Whether you are buying a brand-new or a used car, you are making a significant purchase. The last thing you want is a car that breaks down. Not only is this frustrating but it’s also a threat to your safety.
Fortunately, each state has enacted Lemon Laws to protect residents who find themselves with vehicles that are inherently defective. But do these laws cover used cars?
Understanding the basics of Connecticut Lemon laws
Lemon laws are in place to protect consumers from vehicles that have manufacturer defects. However, these defects must manifest within the first two years or purchase or within the first 24,000 miles on the odometer – whichever comes first.
Certain elements must be satisfied for a vehicle to be declared a lemon. While these elements may vary from state to state, a car is generally considered a lemon if it:
- Comes with a substantial defect or non-conformity that is covered by the warranty
- It is not fixable after reasonable repair attempts
These may seem pretty straightforward. However, the interpretation does differ based on the nature of the defect.
So, do Lemon laws apply to used cars too?
Usually not. Connecticut lemon laws apply to used cars only if they are still within the two year, 24,000 mile period.

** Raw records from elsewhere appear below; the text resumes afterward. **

(** [match(button)] of ts-pattern: the first pattern that matches decides.
    [{ disabled: true }] asks for the property to be [true];
    [{ kind: P.union("close", "cancel") }] for one of the two kinds;
    [{ destination: P.string }] for a string, of any length. *)
Definition renderButton (button : WizardButton.t) : result Html :=
  match WizardButton.disabled button with
  | Some true => Ok (renderDisabledButton button)
  | _ =>
      match WizardButton.kind button with
      | close | cancel => Ok (renderCloseButton button)
      | _ =>
          match WizardButton.destination button with
          | Some _ => Ok (renderNavigableButton button)
          | None => Throw "Button type is not close, disabled, or navigable?"
          end
      end
  end.

Definition renderHeaderCancelIcon : Html :=
  Button
    {| HTMLButtonElement.classes :=
         [ ("pf-c-button", true); ("pf-m-plain", true); ("pf-c-wizard__close", true) ];
       HTMLButtonElement.attributes := {[ "type" := "button"; "aria-label" := msg "Close" ]};
       HTMLButtonElement.listener := Some ListenCloseEvent;
       HTMLButtonElement.text := "" |}.

Definition renderSidebarStep (step : WizardStepLabel.t) : Html :=
  let buttonClasses :=
    [ ("pf-c-wizard__nav-link", true);
      ("pf-m-current", WizardStepLabel.active step) ] in
  NavItem
    {| HTMLButtonElement.classes := buttonClasses;
       HTMLButtonElement.attributes :=
         boolAttribute "disabled" (negb (WizardStepLabel.enabled step))
         ∪ {[ "target" := WizardStepLabel.id step ]};
       HTMLButtonElement.listener := Some ListenSidebarNav;
       HTMLButtonElement.text := WizardStepLabel.label step |}.

Context {M : Methods}.

(** The first branch of the conditional in [render]: the whole modal box.
    The expressions of the template are evaluated in order: the cancel icon,
    the [map] over the step labels, [renderMain], which may throw, and the
    [map] over [this.buttons].  Neither [map] is run here. *)
Definition renderBody (this : t) : result Html :=
  let cancelIcon := if canCancel this then renderHeaderCancelIcon else nothing in
  let nav := MapRenderSidebarStep (WizardStepState.stepLabels (wizardStepState this)) in
  main ← renderMain this;
  let footer := MapRenderButton (buttons this) in
  Ok (ModalBox cancelIcon (wizardTitle this) (wizardDescription this) nav main footer).

Definition render (this : t) : result Html :=
  if strictEquals (WizardStepState.currentStep (wizardStepState this))
                  (getAttribute this "slot")
  then renderBody this
  else Ok nothing.

(** What lit does with the value of [render] when it commits it: it runs
    the [map]s of the modal box, the sidebar before the footer, calling
    [renderSidebarStep] on each step label and [renderButton] on each
    button.  An error of [renderButton] is thrown here, not in [render]. *)
Definition commit (html : Html) : result Html :=
  match html with
  | ModalBox icon title description (MapRenderSidebarStep steps) main
      (MapRenderButton buttons) =>
      let nav := Items (renderSidebarStep <$> steps) in
      footer ← traverse renderButton buttons;
      Ok (ModalBox icon title description nav main (Items footer))
  | _ => Ok html
  end.

(** A click on a rendered button: a disabled button receives none, any
    other has its listener called with the button as [ev.target]. *)
Definition click (el : HTMLButtonElement.t) : result (list DispatchedEvent) :=
  if HTMLButtonElement.isDisabled el then Ok []
  else
    let ev := {| Event.target := el; Event.propagationStopped := false |} in
    match HTMLButtonElement.listener el with
    | Some ListenCloseEvent => (onWizardCloseEvent ev).2
    | Some (ListenNavigationEvent button) => (onWizardNavigationEvent ev button).2
    | Some ListenSidebarNav => (onSidebarNav ev).2
    | None => Ok []
    end.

You may have other options
Even if your car is not eligible under the lemon law, you may still have rights against the car dealershp that sold you the car. Depending on the nature of the defects, some of the remedies you may consider include demanding a refund, compensation for diminished value and/or consequential and incidental damages.
Not many things are as frustrating as buying a defective car. If you find yourself in this situation with a new car, you may be entitled to damages through a lemon law claim.